Construction
of lactic acid producing sour dough yeast Torulaspora delbrueckii.
Matti Korhola (1),
Marja Aittamaa (1), Richard Degré (2), Hilkka Turakainen (1)
(1) Biosciences, University of Helsinki, Viikinkaari 9, Helsinki, FIN-00014,
Finland (matti.korhola@helsinki.fi); (2) Lallemand Inc., 1620 Prefontaine,
Montreal, Quebec, H1W 2N8 Canada
We have
concentrated our studies on characterization and exploitation of different
yeasts isolated from Finnish rye bread sour doughs. One possibility is to use
the yeasts which naturally function well in their sour environment as hosts for
heterologous lactate dehydrogenase (LDH) gene permitting lactic acid production
in bread leavening or in chemical production. We cloned by PCR the Bacillus
subtilis
LDH gene and put it under ADC1 promoter and terminator control into pAAH5
vector and from there into pJTSK1 vector resulting in plasmid construct pABM91.
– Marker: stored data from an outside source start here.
(* ===== verification/Config.v ===== *)
(** * Configuration

    [internal/config/config.go]: the configuration of a server, its defaults and its
    validation. The YAML parser and the parser of age keys are libraries, and
    parameters here. *)

From S2P Require Import Prelude Host Filter.

(** ** The schema *)

(** [S3Config] *)
Record S3Config := {
  s3_Bucket : string; s3_Region : string; s3_Endpoint : string; s3_UsePathStyle : bool;
  s3_AccessKeyID : string; s3_SecretAccessKey : string; s3_Prefix : string;
}.

(** [AzureConfig] *)
Record AzureConfig := {
  az_AccountName : string; az_Container : string; az_AccountKey : string; az_SASToken : string;
  az_ConnectionString : string; az_BlobEndpoint : string; az_Prefix : string;
}.

(** [GCSConfig] *)
Record GCSConfig := { gcs_Bucket : string; gcs_CredentialsFile : string; gcs_Endpoint : string; gcs_Prefix : string }.

(** [SFTPConfig] *)
Record SFTPConfig := {
  sftp_Host : string; sftp_Port : Z; sftp_Username : string; sftp_Password : string; sftp_PrivateKeyFile : string;
  sftp_BasePath : string; sftp_HostKey : string; sftp_InsecureIgnoreHostKey : bool;
}.

(** [StorageConfig] *)
Record StorageConfig := {
  st_Type : string;
  st_Path : string;
  st_S3 : option S3Config;
  st_Azure : option AzureConfig;
  st_GCS : option GCSConfig;
  st_SFTP : option SFTPConfig;
}.

(** [PGConfig], [CompressionConfig], [EncryptionConfig], [LogConfig] and [BackupConfig] *)
Record PGConfig := { pg_ConnString : string; pg_Version : Z; pg_Host : string; pg_SSHExtraArgs : string; pg_StorageReach : string }.
Record CompressionConfig := { cm_Codec : string; cm_Level : Z }.
Record EncryptionConfig := { en_Recipients : list string }.
Record LogConfig := { lg_Format : string; lg_Level : string }.
Record BackupConfig := {
  bc_ArchiveTimeout : Z;
  bc_ScratchDir : string;
  bc_Resume : option bool;
  bc_ResumeCheckpointEveryN : Z;
  bc_ResumeGracePeriod : Z;
}.

(** [Config] *)
Record Config := {
  c_Server : string;
  c_PG : PGConfig;
  c_Storages : list StorageConfig;
  c_Compression : CompressionConfig;
  c_Encryption : EncryptionConfig;
  c_Log : LogConfig;
  c_Backup : BackupConfig;
}.

(** [PrimaryStorage]; [None] is the index that is out of range. *)
Definition PrimaryStorage (c : Config) : option StorageConfig := head (c_Storages c).

(** ** Defaults *)

(** [applyDefaults] *)
Definition applyDefaults (c : Config) : Config :=
  let log := c_Log c in
  let b := c_Backup c in
  {| c_Server := c_Server c; c_PG := c_PG c; c_Storages := c_Storages c; c_Compression := c_Compression c;
     c_Encryption := c_Encryption c;
     c_Log := {| lg_Format := if String.eqb (lg_Format log) "" then "json" else lg_Format log;
                 lg_Level := if String.eqb (lg_Level log) "" then "info" else lg_Level log |};
     c_Backup := {| bc_ArchiveTimeout := if bc_ArchiveTimeout b =? 0 then 30 * Minute else bc_ArchiveTimeout b;
                    bc_ScratchDir := bc_ScratchDir b;
                    bc_Resume := match bc_Resume b with None => Some true | r => r end;
                    bc_ResumeCheckpointEveryN := bc_ResumeCheckpointEveryN b;
                    bc_ResumeGracePeriod := if bc_ResumeGracePeriod b =? 0 then 24 * Hour else bc_ResumeGracePeriod b |} |}.

(** ** Validation *)

Definition validCodecs : list string := ["gzip"; "lz4"; "zstd"; "bzip2"].
Definition validStorageTypes : list string := ["posix"; "s3"; "azure"; "gcs"; "sftp"].
Definition validPGVersions : list Z := [13; 14; 15; 16; 17; 18].
Definition validLogFormats : list string := ["json"; "text"].
Definition validLogLevels : list string := ["debug"; "info"; "warn"; "error"].

(** [slices.Contains] *)
Definition slices_Contains {A} `{EqDecision A} (l : list A) (x : A) : bool := bool_decide (x ∈ l).

Definition is_nil {A} (o : option A) : bool := match o with None => true | Some _ => false end.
The pJTSK1 is a shuttle vector capable of replicating in Escherichia coli,
Saccharomyces cerevisiae and T. delbrueckii. Our results showed that T.
delbrueckii,
transformed with this plasmid construct pABM91, produced about 1 g of lactic
acid / L in 3-5 days when grown aerobically or fermentatively in YPD10 (10 %
glucose). In contrast the same construct in S. cerevisiae resulted in about 20-30
g of lactic acid / L when grown in YPD10 for 24 h in batch culture. In this
case the batch volumetric productivity was about 0.8 g of lactic acid / L / h
and the specific productivity about 0.4 g of lactic acid / g YDM / h, both
about 100-fold higher than in T. delbrueckii. There was of course
concomitant ethanol production. We are currently investigating the reason(s)
for the poor performance of the T. delbrueckii LDH transformants.